Schematic representation of the pathophysiology and new therapeutic targets of pemphigus and pemphigoid diseases. The pathophysiology of pemphigus and pemphigoid diseases consists of the following three phases: (1) CD4+T cells promote autoreactive B cell activation, proliferation, and differentiation to plasma cells that produce pathogenic autoantibodies. (2) Circulating pathogenic antibodies are transferred to the dermal epidermal junction or intracellular space of the epidermis. Neonatal Fc receptor (FcRn) plays a role in prolonging the half-life of IgG antibodies during this phase. (3) After the binding of pathogenic autoantibodies to target molecules, pro-inflammatory cells such as granulocytes and macrophages are recruited to the immune complex in lesional skin by chemokines (e.g., eotaxin). Then, granulocytes elicit reactive oxygen species (ROS), elastases, and proteases, resulting in tissue damage such as blisters and/or erythema, which are clinical symptoms in pemphigoid diseases but not in pemphigus diseases. Cytokines [e.g., interleukin (IL)-1beta and IL-18] and Th17 polarization are thought to enhance local inflammation. During the antibody production phase, rituximab and ofatumumab deplete autoreactive B cells to prevent their differentiation to plasma cells. PolyTregs act on CD4+ T cells, and VAY736 and PRN1008 act on autoreactive B cells, resulting in less activation of autoreactive B cells. In the transcytosis phase, intravenous immunoglobulin (IVIg), SYNT001, and ARGX-113 saturate FcRn, contributing to the shortened half-life of pathogenic autoantibodies.

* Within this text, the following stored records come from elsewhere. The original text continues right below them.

(** The four ways an iteration can go. *)
Lemma cluster_step_cases G st address :
  (is_Some (registry st !! address) ∧ cluster_step G st address = st)
  ∨ (registry st !! address = None ∧ nx.has_node G address = true
     ∧ Forall (λ a, registry st !! a = None)
              (elements (nx.node_connected_component G address))
     ∧ cluster_step G st address
       = {| clusters :=
              <[cluster_id st :=
                  elements (nx.node_connected_component G address)]>
                (clusters st);
            cluster_id := cluster_id st + 1;
            registry :=
              assign_all (elements (nx.node_connected_component G address))
                         (cluster_id st) (registry st) |})
  ∨ (registry st !! address = None ∧ nx.has_node G address = true
     ∧ (∃ m, m ∈ nx.node_connected_component G address
             ∧ is_Some (registry st !! m))
     ∧ cluster_step G st address = st)
  ∨ (registry st !! address = None ∧ nx.has_node G address = false
     ∧ cluster_step G st address
       = {| clusters := <[cluster_id st := [address]]> (clusters st);
            cluster_id := cluster_id st + 1;
            registry := <[address := cluster_id st]> (registry st) |}).
Proof.
  unfold cluster_step. case_decide as Hreg; [by left |]. right.
  apply eq_None_not_Some in Hreg.
  destruct (nx.has_node G address) eqn:Hnode; [| by right; right].
  destruct (new_cluster_found _ _ _) eqn:Hfound.
  - left. repeat split; try done.
    by eapply new_cluster_found_unassigned.
  - right; left. repeat split; try done.
    apply new_cluster_found_taken in Hfound as [[Hnil _]|(m & Hm & Hreg')].
    + pose proof (component_self G address) as Hself.
      rewrite Hnil in Hself. by apply elem_of_nil in Hself.
    + exists m. split; [by apply elem_of_elements | done].
Qed.

(** *** The clusters a call returns *)

Lemma cluster_step_coherent before G st address :
  coherent before st → coherent before (cluster_step G st address).
Proof.
  intros (Hsize & Hdom & Hkept & Hmembers).
  assert (clusters st !! cluster_id st = None) as Hfresh.
  { apply eq_None_not_Some. rewrite Hdom. lia. }
  assert (∀ component,
            component ≠ [] →
            (∀ m, m ∈ component → registry st !! m = None) →
            ∀ reg',
              (∀ m, m ∈ component → reg' !! m = Some (cluster_id st)) →
              (∀ m, m ∉ component → reg' !! m = registry st !! m) →
              coherent before
                {| clusters := <[cluster_id st := component]> (clusters st);
                   cluster_id := cluster_id st + 1;
                   registry := reg' |}) as Hnew.
  { intros component Hne Hfree reg' Hin Hout.
    assert (∀ a id, registry st !! a = Some id → reg' !! a = Some id) as Hold.
    { intros a id Ha. rewrite Hout; [done |]. intros Hc%Hfree. congruence. }
    split; [| split; [| split]]; cbn [clusters cluster_id registry].
    - rewrite map_size_insert_None by done. lia.
    - intros k. rewrite lookup_insert. case_decide as Hk.
      + subst k. split; [lia | by eexists].
      + rewrite Hdom. lia.
    - intros a id Ha. by apply Hold, Hkept.
    - intros k members. rewrite lookup_insert. case_decide as Hk.
      + subst k. intros [= <-]. split; [done |]. intros m Hm.
        split; [| by apply Hin].
        destruct (before !! m) as [id|] eqn:Hb; [| done].
        apply Hkept in Hb. rewrite Hfree in Hb; done.
      + intros Hmem. destruct (Hmembers k members Hmem) as [Hne' Hall].
        split; [done |]. intros m Hm. destruct (Hall m Hm) as [? ?].
        split; [done | by apply Hold]. }
  destruct (cluster_step_cases G st address)
    as [[_ ->]|[(Hfree & _ & Hall & ->)|[(_ & _ & _ & ->)|(Hfree & _ & ->)]]];
    [done | | done |].
  - apply Hnew.
    + intros Hnil. pose proof (component_self G address) as Hself.
      rewrite Hnil in Hself. by apply elem_of_nil in Hself.
    + intros m Hm. rewrite Forall_forall in Hall. by apply Hall.
    + intros m Hm. by apply assign_all_member.
    + intros m Hm. by apply assign_all_other.
  - apply Hnew.
    + done.
    + by intros m ->%list_elem_of_singleton.
    + intros m ->%list_elem_of_singleton. apply lookup_insert_eq.
    + intros m Hm. rewrite lookup_insert_ne; [done |].
      intros ->. apply Hm. by apply list_elem_of_singleton.
Qed.

Lemma cluster_loop_coherent before G addresses st :
  coherent before st → coherent before (foldl (cluster_step G) st addresses).
Proof.
  revert st. induction addresses as [|a addresses IH]; intros st Hst; [done |].
  simpl. by apply IH, cluster_step_coherent.
Qed.

(** *** A second pass changes nothing *)

Lemma settled_mono G (reg reg' : gmap string Z) a :
  (∀ m id, reg !! m = Some id → reg' !! m = Some id) →
  settled G reg a → settled G reg' a.
Proof.
  intros Hgrow [[id Ha]|(Hnode & m & Hm & [id Hid])].
  - left. exists id. by apply Hgrow.
  - right. split; [done |]. exists m. split; [done |]. exists id.
    by apply Hgrow.
Qed.

Lemma cluster_step_settles G st a :
  settled G (registry (cluster_step G st a)) a.
Proof.
  destruct (cluster_step_cases G st a)
    as [[? ->]|[(_ & _ & _ & ->)|[(_ & ? & ? & ->)|(_ & _ & ->)]]].
  - by left.
  - left. cbn [registry]. exists (cluster_id st).
    apply assign_all_member, component_self.
  - by right.
  - left. cbn [registry]. exists (cluster_id st). apply lookup_insert_eq.
Qed.

Lemma cluster_loop_settles G addresses st a :
  a ∈ addresses → settled G (registry (foldl (cluster_step G) st addresses)) a.
Proof.
  revert st. induction addresses as [|b addresses IH]; intros st Ha;
    [by apply elem_of_nil in Ha |].
  simpl. apply elem_of_cons in Ha as [->|Ha]; [| by apply IH].
  eapply settled_mono; [| apply cluster_step_settles].
  intros m id. apply cluster_loop_keeps.
Qed.

Lemma cluster_step_settled G st a :
  settled G (registry st) a → cluster_step G st a = st.
Proof.
  intros Hsettled.
  destruct (cluster_step_cases G st a)
    as [[_ ->]|[(Hfree & _ & Hall & _)|[(_ & _ & _ & ->)|(Hfree & Hnode & _)]]];
    [done | | done |];
    destruct Hsettled as [[id Ha]|(Hnode' & m & Hm & [id Hid])];
    try congruence.
  rewrite Forall_forall in Hall.
  rewrite (Hall m) in Hid; [done | by apply elem_of_elements].
Qed.

Lemma cluster_loop_settled G addresses st :
  Forall (settled G (registry st)) addresses →
  foldl (cluster_step G) st addresses = st.
Proof.
  induction 1 as [|a addresses Ha _ IH]; [done |].
  simpl. by rewrite cluster_step_settled.
Qed.

(** *** A call on a fresh registry finds the components *)

Lemma linked_sym G a b : nx.linked G a b → nx.linked G b a.
Proof. unfold nx.linked. tauto. Qed.

Lemma rtc_linked_sym G a b :
  rtc (nx.linked G) a b → rtc (nx.linked G) b a.
Proof.
  induction 1 as [|a c b Hac _ IH]; [done |].
  eapply rtc_r; [done |]. by apply linked_sym.
Qed.

Lemma linked_nodes G a b :
  nx.well_formed G → nx.linked G a b →
  is_Some (nx.nodes G !! a) ∧ is_Some (nx.nodes G !! b).
Proof.
  intros Hwf [Hab|Hba]; [by apply Hwf | by apply and_comm, Hwf].
Qed.

Lemma has_node_spec G a :
  nx.has_node G a = true ↔ is_Some (nx.nodes G !! a).
Proof. unfold nx.has_node. apply bool_decide_eq_true. Qed.

(** Off the graph an address is joined to nothing but itself. *)
Lemma rtc_linked_off_graph G a b :
  nx.well_formed G → nx.has_node G a = false →
  rtc (nx.linked G) a b → b = a.
Proof.
  intros Hwf Hnode Hab. destruct Hab as [|a c b Hac _]; [done |].
  apply (linked_nodes G a c Hwf) in Hac as [Ha%has_node_spec _]. congruence.
Qed.

Lemma partitioned_assign G st (component : list string) cl reg' address :
  partitioned G st →
  (∀ m, m ∈ component ↔ rtc (nx.linked G) address m) →
  (∀ m, m ∈ component → registry st !! m = None) →
  (∀ m, m ∈ component → reg' !! m = Some (cluster_id st)) →
  (∀ m, m ∉ component → reg' !! m = registry st !! m) →
  partitioned G {| clusters := cl;
                   cluster_id := cluster_id st + 1;
                   registry := reg' |}.
Proof.
  intros (Hids & Hsame & Hclosed) Hcomp Hfree Hin Hout.
  split; [| split]; cbn [cluster_id registry].
  - intros a id Ha. destruct (decide (a ∈ component)) as [Hc|Hc].
    + rewrite Hin in Ha by done. injection Ha as <-. lia.
    + rewrite Hout in Ha by done. apply Hids in Ha. lia.
  - intros a b ida idb Ha Hb.
    destruct (decide (a ∈ component)) as [Hca|Hca];
      destruct (decide (b ∈ component)) as [Hcb|Hcb].
    + rewrite Hin in Ha, Hb by done. injection Ha as <-. injection Hb as <-.
      split; [intros _ | done].
      etrans; [apply rtc_linked_sym; by apply Hcomp | by apply Hcomp].
    + rewrite Hin in Ha by done. rewrite Hout in Hb by done.
      injection Ha as <-. pose proof (Hids _ _ Hb). split; [lia |].
      intros Hab. exfalso. apply Hcb, Hcomp.
      etrans; [by apply Hcomp | done].
    + rewrite Hout in Ha by done. rewrite Hin in Hb by done.
      injection Hb as <-. pose proof (Hids _ _ Ha). split; [lia |].
      intros Hab. exfalso. apply Hca, Hcomp.
      etrans; [by apply Hcomp | by apply rtc_linked_sym].
    + rewrite Hout in Ha, Hb by done. by apply Hsame.
  - intros a b Ha Hab. destruct (decide (a ∈ component)) as [Hca|Hca].
    + assert (b ∈ component) as Hcb.
      { apply Hcomp. eapply rtc_r; [by apply Hcomp | done]. }
      rewrite Hin by done. by eexists.
    + rewrite Hout in Ha by done.
      destruct (decide (b ∈ component)) as [Hcb|Hcb].
      * rewrite Hin by done. by eexists.
      * rewrite Hout by done. by eapply Hclosed.
Qed.

Lemma cluster_step_partitioned G st address :
  nx.well_formed G → partitioned G st →
  partitioned G (cluster_step G st address).
Proof.
  intros Hwf Hpart.
  destruct (cluster_step_cases G st address)
    as [[_ ->]|[(_ & Hnode & Hall & ->)|[(_ & _ & _ & ->)|(Hfree & Hnode & ->)]]];
    [done | | done |].
  - apply (partitioned_assign G st
             (elements (nx.node_connected_component G address)) _ _ address);
      [done | | | |].
    + intros m. rewrite elem_of_elements.
      apply node_connected_component_spec; [done | by apply has_node_spec].
    + intros m Hm. rewrite Forall_forall in Hall. by apply Hall.
    + intros m Hm. by apply assign_all_member.
    + intros m Hm. by apply assign_all_other.
  - apply (partitioned_assign G st [address] _ _ address); [done | | | |].
    + intros m. rewrite list_elem_of_singleton. split; [by intros -> |].
      by apply rtc_linked_off_graph.
    + by intros m ->%list_elem_of_singleton.
    + intros m ->%list_elem_of_singleton. apply lookup_insert_eq.
    + intros m Hm. rewrite lookup_insert_ne; [done |].
      intros ->. apply Hm. by apply list_elem_of_singleton.
Qed.

Lemma cluster_loop_partitioned G addresses st :
  nx.well_formed G → partitioned G st →
  partitioned G (foldl (cluster_step G) st addresses).
Proof.
  intros Hwf. revert st.
  induction addresses as [|a addresses IH]; intros st Hst; [done |].
  simpl. by apply IH, cluster_step_partitioned.
Qed.

Lemma partitioned_closed G st a b :
  partitioned G st → is_Some (registry st !! a) →
  rtc (nx.linked G) a b → is_Some (registry st !! b).
Proof.
  intros (_ & _ & Hclosed) Ha Hab.
  induction Hab as [|a c b Hac _ IH]; [done |].
  apply IH. by eapply Hclosed.
Qed.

In the effector phase, ixekizumab restores Th17 polarization and suppresses inflammatory augmentation. AC-203 modulates cytokines such as IL-1beta and IL-18, contributing to decreased inflammation. The inhibition of eotaxin with bertilimumab ameliorates the recruitment of eosinophils to local inflammation sites in pemphigoid disease, especially bullous pemphigoid. Platelet-rich plasma (PRP) is thought to promote wound healing in erosions.